- Exercise goal
Using the string "feeds" as the key, pull each matching line out of the records below.

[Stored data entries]
(* ===== verification/Prelude.v ===== *)
(** * forstio: a verification library

    forstio is a C++ library for asynchronous input and output: byte buffers, a
    message model described by schema templates, a binary codec for messages, an
    event loop with composable values over time (conveyors), peers that exchange
    messages over a stream, a Unix driver and a TLS layer.
    This library models these parts as executable functions and proves what they
    promise to each other.

    ** How the parts interact

    A message (a [Builder] on a [MessageRoot]) is encoded by [ProtoKelCodec] into
    a [Buffer], through a [BufferView] that is committed when all of it fits.
    The integers on the wire are [ShiftStreamValue]s.  [AsyncIoStream] moves the
    bytes of a buffer through an [IoStream]; a [StreamingIoPeer] joins the two to send
    and receive messages.  The Unix driver is such a stream, and TLS another on top of
    it.  The driver learns from [epoll] when to go on, and tells so by feeding conveyors, whose
    nodes are events of the [EventLoop], which asks the driver's event port for
    news and then fires what is armed.  So the way of a received byte is: the kernel
    reports its socket to [UnixEventPort::pollImpl]; [UnixIoStream::notify] feeds the
    conveyor of its owner; the loop fires it; the function of [AsyncIoStream] on it
    reads, and feeds the conveyor of the client that waits for the bytes; the loop
    fires that, and the client's function runs.  Each step of this way has its file,
    and [UnixLoop] walks all of it.  With a peer it goes one conveyor further: the
    function behind [readDone] decodes what was read and feeds the messages to the
    conveyor of the client, who may answer through [send].  [PeerLoop] walks this way,
    in both directions.

    ** The files (source files are under [source/forstio/])

    - [Prelude]: faults and the outcome monad, machine integers, bytes, lists
      indexed by [Z].  A computation that asserts, throws, is undefined or never
      ends is a [Halt]; [+!] and [-!] are the operations of [size_t].
    - [Error] ([error.h], [error.cpp]): [Error], [ErrorOr].
    - [Buffer] ([buffer.h], [buffer.cpp]): the interface as the class [BufferOps],
      [push], [pop], [toString] and [toHex] on it, and the contract
      ([BufferLaws], [StreamBuffer]) that their theorems assume;
      [RingBuffer], [ArrayBuffer] and [BufferView] model these classes and
      discharge it.  [Fifo]: the queues they implement.  [ViewTheory]: views, and
      the printing functions.
    - [StreamEndian] ([stream_endian.h]): little endian values.
    - [Message] ([schema.h], [message_container.h], [message.h]): schemas, values of
      a schema, default construction.  [MessageAccess]: chains of [init], [get],
      [resize] and the operations at their end, key lookup.
    - [ProtoKel] ([proto_kel.h]): sizes, encoders, decoders, packet framing.
      [ProtoKelDecode]: the decoder on the encoder's output, on every input, and on
      a beginning of it.  [ProtoKelCodec]: both ends of the codec over any buffer.
    - [EventLoop] ([async.h], [async.cpp]): events and the loop at the level of
      their pointers, [turn], [turnLoop], [wait].  Handlers are programs ([prog])
      that arm, disarm and query events.  [EventQueue]: the abstract specification,
      a queue in three tiers, and that the pointers implement it
      ([repr]).  [EventTheory]: what clients of the loop may rely on.
    - [Conveyor] ([async.h], [async.tmpl.h], [async.cpp]): the nodes behind
      [Conveyor<T>] on a store of nodes, their virtual functions (one definition per
      class and method, behind a dispatch) and destructors
      in a monad over [prog], and what a client calls.  [ConveyorRules]: proof
      rules for it.  [ConveyorPipeline]: a pipeline of buffers refines a list of
      bounded queues.  [Stations]: conveyors whose functions feed one another refine
      a set of queues, of which some are closed by a critical error.  [ConveyorBounds]: an invariant of all reachable worlds.
      [ConveyorTheory]: conveyors the client takes from, and where wake-ups,
      assertions and destruction go wrong.
    - [IoHelpers] ([io_helpers.h], [io_helpers.cpp], [io.cpp]): the read and write
      tasks of an [AsyncIoStream].
    - [UnixIo] ([driver/io-unix.h], [driver/io-unix.cpp]): results of system calls,
      notification, signals, [pollImpl], descriptors, [listen], [connect],
      [datagram].  [UnixTheory]: its theorems, for any kernel that does what the
      manual pages say.
    - [AsyncStream] ([io.h], [io.cpp]): the class [AsyncIoStream] with both its tasks,
      over a sequence of events.  [AsyncLoop]: the same class on the event loop, its
      four conveyors being stations.
    - [UnixPort] (the rest of [driver/io-unix.h] and [io-unix.cpp]): the event port from
      construction to destruction, timed waits, addresses and the resolver.
      [UnixLoop]: the event port below the event loop, a socket and a client on it.
    - [IoPeer] ([io_peer.h], [io_peer.tmpl.h]): [StreamingIoPeer], as a receiving and a
      sending half with their events.  [IoPeerTheory]: the states each half goes
      through.  [IoPeerLink]: two peers over one wire.  [SocketPeers]: that sockets are
      such a wire.  [PeerStations]: the functions of a peer and of its client as
      stations; [PeerServing]: what holds of them between the events; [PeerLoop]: a
      peer on the event loop over a Unix socket.
    - [Tls] ([tls/tls.h], [tls/tls.cpp]): streams, connecting and listening over a
      record of the GnuTLS calls.  [TlsTheory]: its theorems.

    ** What the theorems show

    - Buffers: [ring_refines_fifo], [array_refines_fifo], [buffer_conserves_bytes],
      [view_reads_commit], [view_writes_commit]; the lemma [printing_content].
    - Codec: [codec_roundtrip], [codec_encode_spec], [codec_decode_spec],
      [codec_decode_incomplete], [stream_value_encode], [stream_value_roundtrip];
      also the lemma [codec_decode_limit].
    - Peers: [peer_link_delivers] for two peers under any order of their events, and
      [unix_peer_on_loop] for one on the event loop, with every layer below it: no
      message is lost, and when no event is armed the peer waits for the kernel;
      by [unix_peer_catches_up] that happens again and again.
    - Messages: [message_build_typed], [message_set_get].
    - Event loop: [event_loop_refines], [event_arm_refines], [event_disarm_refines],
      [event_loop_fair], [event_loop_drains]; the lemma [wait_scope_bracket].
    - Conveyors: [conveyor_pipeline_delivers] and [stations_refine] (functions that
      feed other conveyors), [conveyor_bounds], [conveyor_take_fifo].
    - From the kernel to a client: [async_stream_on_loop] and
      [unix_stream_on_loop], by which no wake-up is lost on the way: after every
      call of [wait] or [poll] that returns nothing is left undone that what the kernel has
      reported allows.
    - Input and output: [async_read_result], [async_write_result],
      [unix_poll_delivers], [unix_sockets_owned], [unix_port_lifecycle],
      [unix_timed_wait], [unix_parse_address], [tls_connect_answers]; the lemma
      [unix_async_duplex].
    - Where the code does not do what it means to: [codec_decode_array_bomb], [adapter_spins_on_full_buffer],
      [peer_full_buffer_fatal], [tls_read_overstates], [tls_handshake_spins], parts of
      the theorems on the event port, its waits and addresses, and the lemmas
      [union_get_resets], [ring_zero_advance_on_full], [ring_segments_at_the_end],
      [event_disarm_dangling], [conveyor_take_stalls], [conveyor_merge_aborts],
      [conveyor_merge_stalls], [conveyor_error_breaks_loop], [conveyor_immediate],
      [exec_later_detached] and [server_accepts].

    ** Bounds and fuel

    The copy loops of [push] and [pop] move at least one byte per round, so the
    request is enough fuel; a [readStep] shortens its task with every successful
    read, so [max_length + 1] rounds are enough; the drains of [pollImpl] need one
    round more than there are signals or bytes, its outer loop one per 256 events.
    A peer takes at least the eight bytes of a packet length out of its buffer per
    message, so one round more than there are bytes is enough.  The handshake loop
    needs as many rounds as the library says in a row that it has to wait, and
    without such a bound it does not end ([tls_handshake_spins]).
    [turnLoop] runs 65536 turns as in the source, which the theorems about whole
    [wait]s mention: [n] elements and [k] buffers need at most
    [(n (k + 1) + 1) (k + 1)].  [unix_peer_on_loop] needs no such bound: what a call
    leaves armed the next one goes on with.  A call reports at most 10922 events of
    [epoll] here, which feed less than the 65536 elements it can serve, so
    that the rank of [PeerServing] falls with every call.  Destruction follows ownership, whose depth is below
    the number of nodes.

    ** Assumptions and what is not modelled

    The host is little endian with 8-bit bytes and a 64-bit [size_t], asserts are
    compiled in, and memory allocation of nodes does not fail.  A floating point
    value is its bit pattern.  A destroyed event stays in the model of the loop
    as a disarmed one.  The theorems on a socket below the loop are about one that
    [epoll] has taken; whether it has is the matter of [unix_sockets_owned], since the
    driver drops the error of [epoll_ctl].  A timed [epoll_wait] may last longer than
    asked, by an amount that [unix_timed_wait] is given.  The functions given to [then] are computations that may
    feed, take from and destroy conveyors; [conveyor_pipeline_delivers] and
    [conveyor_bounds] are about those that only work on their own state, the theorems
    on stations about those that feed.  A station whose function answers with
    a critical error must have an empty queue.  The caller's [buffer] of a read or write is not null.  The memories of the two tasks of a stream do not overlap.  The templates of
    [io_peer.tmpl.h] do not compile when they are used; [IoPeer] says how their
    misspelled names are read.

    Not modelled: [ChainArrayBuffer] (declared, never defined);
    [OneTimeConveyorNode] (it cannot be instantiated) and [JoinConveyorNode] (it is
    commented out); what the kernel, the resolver and GnuTLS do (they are parameters);
    accessors that only forward; logging and the timer; tests and build files. *)

From Stdlib Require Export ZArith Lia.
From Corelib Require Export Init.Byte.
From stdpp Require Export base tactics strings list numbers option.
From coqutil Require Export Byte Word.LittleEndianList.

- Task output
    reports its socket to [UnixEventPort::pollImpl]; [UnixIoStream::notify] feeds the
    reads, and feeds the conveyor of the client that waits for the bytes; the loop
    function behind [readDone] decodes what was read and feeds the messages to the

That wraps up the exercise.